## WHAT YOU HAVE TO DO
Pull each line containing "between" out of the listing below.

____________________

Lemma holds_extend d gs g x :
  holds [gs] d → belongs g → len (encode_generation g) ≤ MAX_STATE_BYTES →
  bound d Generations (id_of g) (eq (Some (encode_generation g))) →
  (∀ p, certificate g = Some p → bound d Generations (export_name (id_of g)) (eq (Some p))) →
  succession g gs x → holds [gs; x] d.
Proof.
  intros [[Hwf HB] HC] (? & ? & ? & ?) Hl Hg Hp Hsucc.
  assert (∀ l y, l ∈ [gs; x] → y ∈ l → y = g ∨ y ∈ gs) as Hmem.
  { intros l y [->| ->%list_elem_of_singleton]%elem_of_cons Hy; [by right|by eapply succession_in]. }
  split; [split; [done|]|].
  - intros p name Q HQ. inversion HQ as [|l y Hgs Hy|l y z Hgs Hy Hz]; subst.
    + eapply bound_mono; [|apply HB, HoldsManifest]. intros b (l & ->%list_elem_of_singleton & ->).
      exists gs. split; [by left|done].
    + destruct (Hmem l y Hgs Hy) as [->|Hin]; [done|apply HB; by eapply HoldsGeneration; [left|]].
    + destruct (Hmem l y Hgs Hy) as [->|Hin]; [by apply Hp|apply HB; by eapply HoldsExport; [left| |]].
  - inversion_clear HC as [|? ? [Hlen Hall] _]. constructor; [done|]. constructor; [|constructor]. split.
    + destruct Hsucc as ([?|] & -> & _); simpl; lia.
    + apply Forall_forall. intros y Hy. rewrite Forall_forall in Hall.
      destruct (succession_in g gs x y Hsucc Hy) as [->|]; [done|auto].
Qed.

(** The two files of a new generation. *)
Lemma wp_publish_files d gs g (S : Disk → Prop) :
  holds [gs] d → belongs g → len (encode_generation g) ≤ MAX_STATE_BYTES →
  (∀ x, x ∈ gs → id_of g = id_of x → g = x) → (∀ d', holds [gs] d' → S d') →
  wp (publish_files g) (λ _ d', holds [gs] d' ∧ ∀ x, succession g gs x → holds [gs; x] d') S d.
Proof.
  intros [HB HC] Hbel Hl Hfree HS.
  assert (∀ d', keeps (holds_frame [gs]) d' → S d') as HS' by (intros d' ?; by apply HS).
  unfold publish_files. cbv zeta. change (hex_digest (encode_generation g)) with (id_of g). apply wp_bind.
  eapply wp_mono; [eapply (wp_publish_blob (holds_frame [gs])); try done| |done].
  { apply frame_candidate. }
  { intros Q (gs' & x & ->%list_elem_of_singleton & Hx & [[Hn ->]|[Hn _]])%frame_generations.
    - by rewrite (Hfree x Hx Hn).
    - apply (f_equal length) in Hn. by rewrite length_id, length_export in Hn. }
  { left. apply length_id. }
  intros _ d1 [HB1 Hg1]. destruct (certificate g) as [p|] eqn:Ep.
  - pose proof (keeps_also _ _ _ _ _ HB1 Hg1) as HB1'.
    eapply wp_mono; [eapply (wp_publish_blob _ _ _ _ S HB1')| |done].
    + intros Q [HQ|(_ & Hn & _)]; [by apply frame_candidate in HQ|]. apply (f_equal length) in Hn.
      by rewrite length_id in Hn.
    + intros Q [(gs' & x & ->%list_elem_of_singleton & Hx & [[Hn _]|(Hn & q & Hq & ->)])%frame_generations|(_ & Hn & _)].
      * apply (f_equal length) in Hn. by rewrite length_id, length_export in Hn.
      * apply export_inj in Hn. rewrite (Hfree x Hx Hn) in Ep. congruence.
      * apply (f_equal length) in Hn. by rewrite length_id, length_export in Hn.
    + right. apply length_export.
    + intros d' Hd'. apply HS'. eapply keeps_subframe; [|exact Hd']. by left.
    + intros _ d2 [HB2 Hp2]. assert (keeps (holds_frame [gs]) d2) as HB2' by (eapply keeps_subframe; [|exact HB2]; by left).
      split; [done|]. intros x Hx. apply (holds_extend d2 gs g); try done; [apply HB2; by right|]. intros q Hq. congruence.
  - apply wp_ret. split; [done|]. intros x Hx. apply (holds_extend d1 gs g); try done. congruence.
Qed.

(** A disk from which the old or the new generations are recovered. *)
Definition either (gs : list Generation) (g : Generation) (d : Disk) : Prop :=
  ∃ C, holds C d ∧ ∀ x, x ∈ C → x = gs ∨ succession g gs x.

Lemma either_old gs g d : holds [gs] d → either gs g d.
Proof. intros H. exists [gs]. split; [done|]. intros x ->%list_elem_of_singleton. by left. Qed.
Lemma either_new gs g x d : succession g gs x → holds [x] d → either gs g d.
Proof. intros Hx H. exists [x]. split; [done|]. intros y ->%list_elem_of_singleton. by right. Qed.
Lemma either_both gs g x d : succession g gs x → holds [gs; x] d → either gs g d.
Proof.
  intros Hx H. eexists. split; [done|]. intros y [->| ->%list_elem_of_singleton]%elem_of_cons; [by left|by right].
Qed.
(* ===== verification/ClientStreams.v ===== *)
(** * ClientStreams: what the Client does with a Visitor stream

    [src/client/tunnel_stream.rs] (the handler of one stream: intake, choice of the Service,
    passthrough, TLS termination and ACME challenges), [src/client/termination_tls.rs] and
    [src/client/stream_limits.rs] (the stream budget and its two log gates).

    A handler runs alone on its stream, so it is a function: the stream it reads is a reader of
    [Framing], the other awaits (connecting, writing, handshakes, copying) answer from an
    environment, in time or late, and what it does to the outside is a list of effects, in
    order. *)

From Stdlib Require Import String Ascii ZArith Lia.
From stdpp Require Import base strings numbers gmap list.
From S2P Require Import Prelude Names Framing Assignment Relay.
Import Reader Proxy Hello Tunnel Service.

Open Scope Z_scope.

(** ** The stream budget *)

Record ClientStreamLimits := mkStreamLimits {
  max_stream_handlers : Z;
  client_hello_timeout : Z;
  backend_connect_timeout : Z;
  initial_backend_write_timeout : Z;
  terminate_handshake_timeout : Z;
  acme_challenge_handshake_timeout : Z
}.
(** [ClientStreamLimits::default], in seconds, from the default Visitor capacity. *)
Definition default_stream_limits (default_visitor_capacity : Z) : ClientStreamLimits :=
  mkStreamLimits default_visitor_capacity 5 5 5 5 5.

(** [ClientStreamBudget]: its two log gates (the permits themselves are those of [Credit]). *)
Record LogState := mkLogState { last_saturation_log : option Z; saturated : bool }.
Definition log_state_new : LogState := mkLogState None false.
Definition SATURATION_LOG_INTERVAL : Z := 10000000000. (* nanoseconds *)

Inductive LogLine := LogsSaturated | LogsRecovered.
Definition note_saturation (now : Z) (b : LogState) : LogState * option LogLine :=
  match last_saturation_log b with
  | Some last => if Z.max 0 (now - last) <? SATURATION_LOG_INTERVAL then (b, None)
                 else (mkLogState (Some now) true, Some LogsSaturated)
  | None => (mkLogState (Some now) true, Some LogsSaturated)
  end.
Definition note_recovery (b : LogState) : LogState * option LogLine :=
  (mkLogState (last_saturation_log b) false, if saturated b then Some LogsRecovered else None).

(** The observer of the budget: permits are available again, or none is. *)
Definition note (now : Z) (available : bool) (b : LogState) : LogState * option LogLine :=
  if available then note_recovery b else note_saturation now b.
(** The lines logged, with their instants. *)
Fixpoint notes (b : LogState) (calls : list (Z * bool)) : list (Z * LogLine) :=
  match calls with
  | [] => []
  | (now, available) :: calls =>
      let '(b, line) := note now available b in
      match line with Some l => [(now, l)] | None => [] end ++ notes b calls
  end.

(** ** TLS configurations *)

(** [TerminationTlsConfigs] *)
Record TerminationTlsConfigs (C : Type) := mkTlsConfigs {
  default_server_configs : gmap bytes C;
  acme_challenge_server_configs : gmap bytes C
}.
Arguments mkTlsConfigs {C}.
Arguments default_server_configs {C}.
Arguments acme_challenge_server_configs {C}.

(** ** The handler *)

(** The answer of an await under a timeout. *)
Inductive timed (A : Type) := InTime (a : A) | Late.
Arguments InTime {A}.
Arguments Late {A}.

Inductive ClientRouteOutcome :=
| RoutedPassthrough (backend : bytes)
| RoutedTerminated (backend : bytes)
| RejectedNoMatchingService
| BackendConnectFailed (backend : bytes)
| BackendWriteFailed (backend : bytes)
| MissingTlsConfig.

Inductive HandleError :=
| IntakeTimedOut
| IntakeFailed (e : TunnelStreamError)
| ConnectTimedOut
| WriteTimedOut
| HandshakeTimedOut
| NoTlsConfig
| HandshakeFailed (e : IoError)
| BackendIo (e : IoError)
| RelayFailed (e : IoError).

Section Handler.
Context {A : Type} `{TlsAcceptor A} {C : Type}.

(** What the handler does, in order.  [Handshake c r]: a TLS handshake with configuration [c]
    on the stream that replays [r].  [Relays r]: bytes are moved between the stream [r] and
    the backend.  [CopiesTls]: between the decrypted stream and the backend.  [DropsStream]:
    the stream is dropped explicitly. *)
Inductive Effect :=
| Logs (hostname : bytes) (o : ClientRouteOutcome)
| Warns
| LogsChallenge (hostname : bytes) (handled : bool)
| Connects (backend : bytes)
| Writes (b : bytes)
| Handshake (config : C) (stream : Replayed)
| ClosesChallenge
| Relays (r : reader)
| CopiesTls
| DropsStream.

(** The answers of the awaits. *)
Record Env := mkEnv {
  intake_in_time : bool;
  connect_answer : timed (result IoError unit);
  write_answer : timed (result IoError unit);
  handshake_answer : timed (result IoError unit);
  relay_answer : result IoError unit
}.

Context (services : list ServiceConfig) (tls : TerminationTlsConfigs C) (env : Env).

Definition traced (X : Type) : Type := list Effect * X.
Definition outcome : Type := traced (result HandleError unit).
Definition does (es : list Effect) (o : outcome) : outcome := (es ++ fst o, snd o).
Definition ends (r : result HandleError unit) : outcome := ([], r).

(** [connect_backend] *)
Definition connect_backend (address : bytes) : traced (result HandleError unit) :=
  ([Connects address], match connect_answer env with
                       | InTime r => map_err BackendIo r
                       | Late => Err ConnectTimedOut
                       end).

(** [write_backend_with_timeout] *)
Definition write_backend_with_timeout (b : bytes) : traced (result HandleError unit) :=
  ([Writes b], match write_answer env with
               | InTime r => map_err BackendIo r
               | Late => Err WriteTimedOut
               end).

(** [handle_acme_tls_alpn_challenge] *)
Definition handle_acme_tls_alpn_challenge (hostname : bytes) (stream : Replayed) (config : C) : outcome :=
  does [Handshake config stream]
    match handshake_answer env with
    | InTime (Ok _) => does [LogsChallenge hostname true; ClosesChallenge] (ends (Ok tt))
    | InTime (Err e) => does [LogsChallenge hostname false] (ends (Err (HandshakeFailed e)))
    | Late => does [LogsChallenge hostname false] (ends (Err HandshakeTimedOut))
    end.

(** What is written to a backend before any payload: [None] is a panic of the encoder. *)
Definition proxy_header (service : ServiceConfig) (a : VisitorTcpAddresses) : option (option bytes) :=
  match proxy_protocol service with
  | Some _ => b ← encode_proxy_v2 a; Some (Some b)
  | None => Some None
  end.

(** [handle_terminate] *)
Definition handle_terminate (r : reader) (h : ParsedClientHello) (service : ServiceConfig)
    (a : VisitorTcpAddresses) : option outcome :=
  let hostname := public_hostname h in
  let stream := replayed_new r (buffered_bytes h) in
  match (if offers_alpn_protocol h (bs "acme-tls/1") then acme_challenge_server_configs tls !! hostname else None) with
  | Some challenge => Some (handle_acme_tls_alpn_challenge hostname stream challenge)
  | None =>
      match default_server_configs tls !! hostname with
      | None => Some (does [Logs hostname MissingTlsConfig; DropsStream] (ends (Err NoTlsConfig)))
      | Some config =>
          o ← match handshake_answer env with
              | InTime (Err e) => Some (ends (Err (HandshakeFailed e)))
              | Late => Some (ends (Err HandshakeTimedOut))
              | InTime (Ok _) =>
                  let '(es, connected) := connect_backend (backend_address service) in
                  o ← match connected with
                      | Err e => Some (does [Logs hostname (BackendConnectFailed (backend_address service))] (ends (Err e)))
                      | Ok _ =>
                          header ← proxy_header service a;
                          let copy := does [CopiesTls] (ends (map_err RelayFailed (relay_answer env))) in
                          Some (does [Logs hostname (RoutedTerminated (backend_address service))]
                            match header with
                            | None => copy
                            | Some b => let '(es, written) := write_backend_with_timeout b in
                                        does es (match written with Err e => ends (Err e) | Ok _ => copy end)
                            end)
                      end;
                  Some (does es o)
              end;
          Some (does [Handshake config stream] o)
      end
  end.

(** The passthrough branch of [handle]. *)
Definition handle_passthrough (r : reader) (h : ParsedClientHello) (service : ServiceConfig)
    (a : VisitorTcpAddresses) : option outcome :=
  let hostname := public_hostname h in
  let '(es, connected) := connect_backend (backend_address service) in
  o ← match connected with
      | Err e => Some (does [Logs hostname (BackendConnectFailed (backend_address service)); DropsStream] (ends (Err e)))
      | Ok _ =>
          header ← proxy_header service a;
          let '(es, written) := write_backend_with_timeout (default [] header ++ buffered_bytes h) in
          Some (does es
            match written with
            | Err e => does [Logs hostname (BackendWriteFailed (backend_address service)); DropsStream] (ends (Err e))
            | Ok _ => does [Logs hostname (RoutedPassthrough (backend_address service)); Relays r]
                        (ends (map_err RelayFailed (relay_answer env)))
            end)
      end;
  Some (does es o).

____________________

## RESPONSE AREA
    on the stream that replays [r].  [Relays r]: bytes are moved between the stream [r] and
    the backend.  [CopiesTls]: between the decrypted stream and the backend.  [DropsStream]:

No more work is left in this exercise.